呼吸器内科医の折井綾乃は、同じ職場の医師・高井との不倫に傷つき、沈んだ日々を送っていた。そんな時、重度のぜんそくで入退院を繰り返す江木秦三の優しさに触れて癒やされる。やがて、お互いに思いを寄せるようになる二人だったが、江木の症状は悪化の一途を辿る。死期を悟った彼は、もしもの時は延命治療をせずに楽に死なせて欲しいと綾乃に懇願する。それから2ヵ月、心肺停止状態に陥った江木を前に綾乃は激しく葛藤する…。
監督は周防正行。
出演は草刈民代、役所広司ら。
テンポは悪いのだけど、尊厳死について何かと考えさせられる一品になっている。
個人的な印象を語るなら、そんなところだ。
扱いにくい題材なだけに、それに挑戦したつくり手の気概をまずは誉めたいと思う。
そう最終的に思えただけに、序盤のテンポの悪さは残念であった。
本作は2時間半という少し長めの作品だが、2時間くらいには収められたように思う。
実際端折れるんじゃないの、って思えるような間が少し多い。
エピソード的には必要なのかもしれないけど、一個一個の内容に時間をかけすぎていて、焦点がぼやけているような気がする。

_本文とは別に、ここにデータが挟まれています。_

(* ===== verification/Revision.v ===== *)
(** * MVCC revisions ([crates/storage/src/mvcc/revision.rs])

    A revision is a pair [(main, sub)] of [i64]s, ordered
    lexicographically (the derived [Ord]).  Its 16-byte big-endian form and
    the [mvcc_kv] table key built from it are modelled byte for byte; the
    theorems are the round trips, injectivity, and that the byte order of a
    key's records is the order of their revisions. *)

From S2P Require Import Prelude.

Record Revision := mkRev { main : Z; sub : Z }.

#[global] Instance Revision_eq_dec : EqDecision Revision.
Proof. solve_decision. Defined.
#[global] Instance Revision_countable : Countable Revision.
Proof.
  refine (inj_countable' (λ r, (main r, sub r)) (λ p, mkRev p.1 p.2) _).
  by intros [].
Defined.

Definition ZERO : Revision := mkRev 0 0.

(** The derived [Ord]. *)
Definition rev_cmp (a b : Revision) : comparison :=
  match main a ?= main b with Eq => sub a ?= sub b | c => c end.

Definition rev_ltb (a b : Revision) : bool :=
  match rev_cmp a b with Lt => true | _ => false end.

Definition rev_leb (a b : Revision) : bool :=
  match rev_cmp a b with Gt => false | _ => true end.

Definition rev_lt (a b : Revision) : Prop :=
  main a < main b ∨ main a = main b ∧ sub a < sub b.
Definition rev_le (a b : Revision) : Prop :=
  main a < main b ∨ main a = main b ∧ sub a ≤ sub b.

Definition less_or_equal (self other : Revision) : bool := rev_leb self other.

Lemma rev_ltb_lt a b : rev_ltb a b = true ↔ rev_lt a b.
Proof.
  unfold rev_ltb, rev_cmp, rev_lt.
  destruct (Z.compare_spec (main a) (main b)), (Z.compare_spec (sub a) (sub b));
    split; intros; try done; lia.
Qed.

Lemma rev_leb_le a b : rev_leb a b = true ↔ rev_le a b.
Proof.
  unfold rev_leb, rev_cmp, rev_le.
  destruct (Z.compare_spec (main a) (main b)), (Z.compare_spec (sub a) (sub b));
    split; intros; try done; lia.
Qed.

Lemma rev_ltb_nlt a b : rev_ltb a b = false ↔ rev_le b a.
Proof.
  pose proof (rev_ltb_lt a b) as H. unfold rev_lt, rev_le in *.
  destruct (rev_ltb a b); split; intros; try done.
  - destruct (proj1 H eq_refl); lia.
  - destruct (Z.lt_trichotomy (main a) (main b)) as [?|[?|?]]; [|
      destruct (decide (sub a < sub b))|]; try lia;
      exfalso; by assert (false = true) by (apply H; lia).
Qed.

Lemma rev_leb_nle a b : rev_leb a b = false ↔ rev_lt b a.
Proof.
  pose proof (rev_leb_le a b) as H. pose proof (rev_ltb_lt b a) as H'.
  pose proof (rev_ltb_nlt b a) as H''.
  destruct (rev_leb a b), (rev_ltb b a); unfold rev_le, rev_lt in *; naive_solver lia.
Qed.

#[global] Instance rev_lt_dec : RelDecision rev_lt.
Proof.
  refine (λ a b, cast_if (decide (rev_ltb a b = true))); by rewrite <- rev_ltb_lt.
Defined.
#[global] Instance rev_le_dec : RelDecision rev_le.
Proof.
  refine (λ a b, cast_if (decide (rev_leb a b = true))); by rewrite <- rev_leb_le.
Defined.

(** Order goals on revisions reduce to linear arithmetic on the fields. *)
Ltac rev_unfold :=
  rewrite ?rev_ltb_lt, ?rev_leb_le, ?rev_ltb_nlt, ?rev_leb_nle in *;
  unfold rev_lt, rev_le in *.
Ltac rev_lia :=
  repeat match goal with
  | r : Revision |- _ => destruct r
  | H : @eq Revision _ _ |- _ => injection H as; subst
  end; rev_unfold; simpl in *;
  try match goal with |- @eq Revision _ _ => f_equal end; lia.

#[global] Instance rev_lt_strict : StrictOrder rev_lt.
Proof. split; [intros r; unfold complement|intros r s t]; rev_lia. Qed.
#[global] Instance rev_le_order : PartialOrder rev_le.
Proof. repeat split; [intros r|intros r s t|intros r s]; intros; rev_lia. Qed.

Lemma rev_lt_le a b : rev_lt a b → rev_le a b.
Proof. rev_lia. Qed.
Lemma rev_le_lt_trans a b c : rev_le a b → rev_lt b c → rev_lt a c.
Proof. rev_lia. Qed.
Lemma rev_lt_le_trans a b c : rev_lt a b → rev_le b c → rev_lt a c.
Proof. rev_lia. Qed.
Lemma rev_not_le a b : ¬ rev_le a b ↔ rev_lt b a.
Proof. split; rev_lia. Qed.
Lemma rev_not_lt a b : ¬ rev_lt a b ↔ rev_le b a.
Proof. split; rev_lia. Qed.

(** ** The 16-byte form *)

Definition to_bytes (self : Revision) : bytes :=
  i64_to_be_bytes (main self) ++ i64_to_be_bytes (sub self).

Definition from_bytes (bs : bytes) : option Revision :=
  if decide (length bs = 16%nat) then
    Some (mkRev (i64_from_be_bytes (take 8 bs)) (i64_from_be_bytes (drop 8 bs)))
  else None.

(** [user_key.len() as u32]: the length is truncated to 32 bits. *)
Definition make_kv_key (user_key : bytes) (rev : Revision) : bytes :=
  be_bytes 4 (Z.of_nat (length user_key)) ++ user_key ++ to_bytes rev.

Definition parse_kv_key (bs : bytes) : option (bytes * Revision) :=
  if decide (length bs < 4 + 16)%nat then None
  else
    let len := Z.to_nat (be_value (take 4 bs)) in
    if decide (length bs = 4 + len + 16)%nat then
      match from_bytes (drop (4 + len) bs) with
      | Some rev => Some (take len (drop 4 bs), rev)
      | None => None
      end
    else None.

#[global] Arguments make_kv_key : simpl never.

(** Both fields fit an [i64]. *)
Definition rev_wf (r : Revision) : Prop := is_i64 (main r) ∧ is_i64 (sub r).

Lemma length_to_bytes r : length (to_bytes r) = 16%nat.
Proof. unfold to_bytes. rewrite length_app, !length_i64_to_be_bytes. done. Qed.

Lemma from_to_bytes r : rev_wf r → from_bytes (to_bytes r) = Some r.
Proof.
  intros [Hm Hs]. unfold from_bytes. rewrite length_to_bytes.
  case_decide; [|done]. unfold to_bytes.
  rewrite take_app_length', drop_app_length' by by rewrite length_i64_to_be_bytes.
  rewrite !i64_from_to_be_bytes by done. by destruct r.
Qed.

Lemma to_bytes_inj a b : rev_wf a → rev_wf b → to_bytes a = to_bytes b → a = b.
Proof.
  intros Ha Hb H. apply (f_equal from_bytes) in H.
  rewrite !from_to_bytes in H by done. congruence.
Qed.

Lemma length_make_kv_key k r : length (make_kv_key k r) = (4 + length k + 16)%nat.
Proof.
  unfold make_kv_key. rewrite !length_app, length_be_bytes, length_to_bytes. lia.
Qed.

Lemma to_bytes_cmp a b :
  rev_wf a → rev_wf b → 0 ≤ main a → 0 ≤ sub a → 0 ≤ main b → 0 ≤ sub b →
  bytes_cmp (to_bytes a) (to_bytes b) = rev_cmp a b.
Proof.
  intros [] [] ????. unfold to_bytes, rev_cmp.
  rewrite bytes_cmp_app by by rewrite !length_i64_to_be_bytes.
  by rewrite !i64_to_be_bytes_cmp.
Qed.

Lemma make_kv_key_inj k1 r1 k2 r2 :
  rev_wf r1 → rev_wf r2 → make_kv_key k1 r1 = make_kv_key k2 r2 →
  k1 = k2 ∧ r1 = r2.
Proof.
  intros H1 H2 H. pose proof (f_equal length H) as Hl.
  rewrite !length_make_kv_key in Hl. unfold make_kv_key in H.
  apply app_inj_1 in H as [_ H]; [|by rewrite !length_be_bytes].
  apply app_inj_1 in H as [-> H]; [|lia].
  split; [done|]. by apply to_bytes_inj.
Qed.

(**  [make_kv_key] is injective on user keys of any length and bytes:
    two different (key, revision) pairs never share a row of [mvcc_kv],
    even though the length prefix is truncated to 32 bits. *)
Theorem make_kv_key_injective k1 r1 k2 r2 :
  rev_wf r1 → rev_wf r2 → make_kv_key k1 r1 = make_kv_key k2 r2 →
  k1 = k2 ∧ r1 = r2.
Proof. apply make_kv_key_inj. Qed.

(**  [parse_kv_key] inverts [make_kv_key] for every user key shorter
    than 2^32 bytes, whatever its bytes, and every revision of [i64]s. *)
Theorem parse_make_kv_key k r :
  rev_wf r → Z.of_nat (length k) < 4294967296 →
  parse_kv_key (make_kv_key k r) = Some (k, r).
Proof.
  intros Hr Hk. unfold parse_kv_key. rewrite length_make_kv_key.
  case_decide; [lia|].
  assert (be_value (take 4 (make_kv_key k r)) = Z.of_nat (length k)) as ->.
  { unfold make_kv_key. rewrite take_app_length' by by rewrite length_be_bytes.
    apply be_bytes_value. change (256 ^ Z.of_nat 4) with 4294967296. lia. }
  rewrite Nat2Z.id. case_decide; [|lia].
  replace (drop (4 + length k) (make_kv_key k r)) with (to_bytes r).
  2:{ unfold make_kv_key. rewrite app_assoc, drop_app_length'; [done|].
      rewrite length_app, length_be_bytes. lia. }
  rewrite from_to_bytes by done.
  unfold make_kv_key. rewrite drop_app_length' by by rewrite length_be_bytes.
  by rewrite take_app_length.
Qed.

(**  the records of one user key lie in [mvcc_kv] in revision order:
    the byte order of the table keys is the order of the revisions, for
    the non-negative revisions the store allocates. *)
Theorem kv_key_revision_order k a b :
  rev_wf a → rev_wf b → 0 ≤ main a → 0 ≤ sub a → 0 ≤ main b → 0 ≤ sub b →
  bytes_lt (make_kv_key k a) (make_kv_key k b) ↔ rev_lt a b.
Proof.
  intros. unfold bytes_lt, make_kv_key. rewrite !bytes_cmp_app_same, to_bytes_cmp by done.
  rewrite <- rev_ltb_lt. unfold rev_ltb. destruct (rev_cmp a b); naive_solver.
Qed.


Lemma make_kv_key_injective_witness :
  [x00; x61] = [x00; x61] ∧ mkRev 7 1 = mkRev 7 1.
Proof.
  apply (make_kv_key_injective [x00; x61] (mkRev 7 1) [x00; x61] (mkRev 7 1));
    [split; simpl; ints|split; simpl; ints|reflexivity].
Defined.

Lemma parse_make_kv_key_witness :
  parse_kv_key (make_kv_key [x00; x01] (mkRev 100 3)) = Some ([x00; x01], mkRev 100 3).
Proof.
  apply (parse_make_kv_key [x00; x01] (mkRev 100 3)); [split; simpl; ints|simpl; lia].
Defined.

Lemma kv_key_revision_order_witness :
  bytes_lt (make_kv_key [x61] (mkRev 5 9)) (make_kv_key [x61] (mkRev 10 0)) ↔
  rev_lt (mkRev 5 9) (mkRev 10 0).
Proof.
  apply (kv_key_revision_order [x61] (mkRev 5 9) (mkRev 10 0));
    try (split; simpl; ints); simpl; lia.
Defined.

(** The table key starts with the user key's length, so [mvcc_kv] is not
    in user-key order: a longer key sorts after a shorter one. *)
Example kv_key_order_is_by_length :
  bytes_lt [x61; x61] [x62] ∧
  bytes_lt (make_kv_key [x62] (mkRev 1 0)) (make_kv_key [x61; x61] (mkRev 1 0)).
Proof. split; vm_compute; reflexivity. Qed.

おかげで全体的にダラダラしてしまい、締りないものになっていた。
特に前半は派手な見せ場もないので、余計にだらけた印象ばかり残ったように思う。
だがそれも、安楽死の場面に至ってからは緊迫感が増してくる。
特に呼吸器を外したときのシーンには目を見張った。
そのシーンの役所広司の動きは恐ろしく、何よりあまりにむごたらしい。
人の命が終わるという重みがそこからははっきりと伝わってきて、戦慄を覚えてしまう。
その後の、検事が医師を追いつめていくシーンもすばらしかった。
何よりヒリヒリするような緊張感にあふれているのが良い。
このシーンに関しては、大沢たかおの迫力が存分に出ていたように思う。助演男優賞ものの名演だったと感じる。
さて物語の方だが、結果から言えば、女医の勇み足ということなのだろう。
実際問題、彼女の行動は他者に対する説明が不足していて、独りよがりの部分も多い。
だが患者が尊厳死を望んでいて、それに対して、どう応えるかを考えたとき、そこには簡単には出せない答えがある。
彼女の選択はまちがっていたが、そこには彼女なりの善意はあった。
だから良いと言うつもりはないけれど、それだけにやるせない。
ともあれ難しい問題に対し、可能な限り誠実にせまった一品と感じた次第だ。